Billed as a first in robotics, the NUS artificial muscle was developed by a four-person team Led by Dr Adrian Koh of the NUS Engineering Science Program and Department of Civil and Environmental Engineering. Its an example of an electroactive polymer. In this case, a dielectric elastomer based on rubber that changes shape when subjected to an electric field. Theoretically, such a polymer could extend to ten times its length and lift 500 times its own weight, though the current version isn’t anywhere near that limit.
"Our materials mimic those of the human muscle, responding quickly to electrical impulses instead of slowly for mechanisms driven by hydraulics," says Dr Koh. "Robots move in a jerky manner because of this mechanism. Now, imagine artificial muscles which are pliable, extendable and react in a fraction of a second like those of a human. Robots equipped with such muscles will be able to function in a more human-like manner – and outperform humans in strength."
Robots using artificial muscles would be a far cry from clanking mechanical men. They would be much more lifelike, capable of facial expression and precise, graceful movements. They would also have superhuman strength, yet weigh the same as a person.

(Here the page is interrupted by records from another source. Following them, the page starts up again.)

(** X20. What you tap is what you get: in [choice], on a canvas of
    positive width, a tap whose x lies within the left option box equips
    the weapon whose icon is drawn in that box, and likewise for the right
    box. *)
Theorem tap_in_box_equips_its_weapon cv g left right x r :
  (0 < cwidth cv)%Q ->
  drawOptionBoxes cv g = Some (left, right) ->
  exists g', onPointerDown cv x r g = Some g'
    /\ ((boxX left <= x /\ x <= boxX left + boxSize left)%Q ->
        Hero.weapon (hero g') = boxLabel left)
    /\ ((boxX right <= x /\ x <= boxX right + boxSize right)%Q ->
        Hero.weapon (hero g') = boxLabel right).
Proof.
  intros HW Hb. unfold drawOptionBoxes in Hb. unfold onPointerDown.
  destruct (gameState g) eqn:Es; try discriminate.
  injection Hb as <- <-. cbn [boxX boxSize boxLabel].
  eexists. split; [reflexivity|].
  unfold handleChoiceSelection. rewrite Es. cbn [GameState_eqb negb].
  unfold_setters. cbn [Hero.set_weapon Hero.weapon].
  split; intros (H1 & H2).
  - assert (E : Qlt_bool x (cwidth cv / 2) = true).
    { apply Qlt_bool_iff. rewrite !Qhalf in *. lra. }
    rewrite E. reflexivity.
  - assert (E : Qlt_bool x (cwidth cv / 2) = false).
    { destruct (Qlt_bool x (cwidth cv / 2)) eqn:E; [|reflexivity].
      apply Qlt_bool_iff in E. rewrite !Qhalf in *. lra. }
    rewrite E. reflexivity.
Qed.

(** X20 right after the boot, with a tap at x = 900 in the right box. *)
Lemma tap_in_box_equips_its_weapon_witness :
  exists left right g',
    drawOptionBoxes demoCanvas (game bootWorld) = Some (left, right)
    /\ onPointerDown demoCanvas 900 0.25 (game bootWorld) = Some g'
    /\ Hero.weapon (hero g') = boxLabel right.
Proof.
  destruct (drawOptionBoxes demoCanvas (game bootWorld)) as [[left right]|] eqn:Eb;
    [|vm_compute in Eb; discriminate].
  exists left, right.
  destruct (tap_in_box_equips_its_weapon demoCanvas (game bootWorld) left right
              900 0.25) as (g' & E & _ & Hr).
  - vm_compute. reflexivity.
  - exact Eb.
  - exists g'. split; [reflexivity|]. split; [exact E|].
    apply Hr. vm_compute in Eb. injection Eb as <- <-.
    split; vm_compute; discriminate.
Defined.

In addition, the polymer may have more general applications in machines, such as cranes. An added bonus of the polymer is that is can convert and store energy, which means it’s possible to design robots that power themselves after charging for only minutes.
"Our novel muscles are not just strong and responsive," Dr Koh says. "Their movements produce a by-product – energy. As the muscles contract and expand, they are capable of converting mechanical energy into electrical energy. Due to the nature of this material, it is capable of packing a large amount of energy in a small package. We calculated that if one were to build an electrical generator from these soft materials, a 10 kg (22 lb) system is capable of producing the same amount of energy of a one-ton electrical turbine."
Dr Koh and his team have applied for a patent for the artificial muscle and are continuing work on it. They predict that within five years they could have a robot arm that is half the size and weight of a human arm, yet could win an arm wrestling match.
The results of the team’s research was presented in June at the 3rd International Conference on Electromechanically-Active Polymer Transducers and Artificial Muscles in Zurich, Switzerland.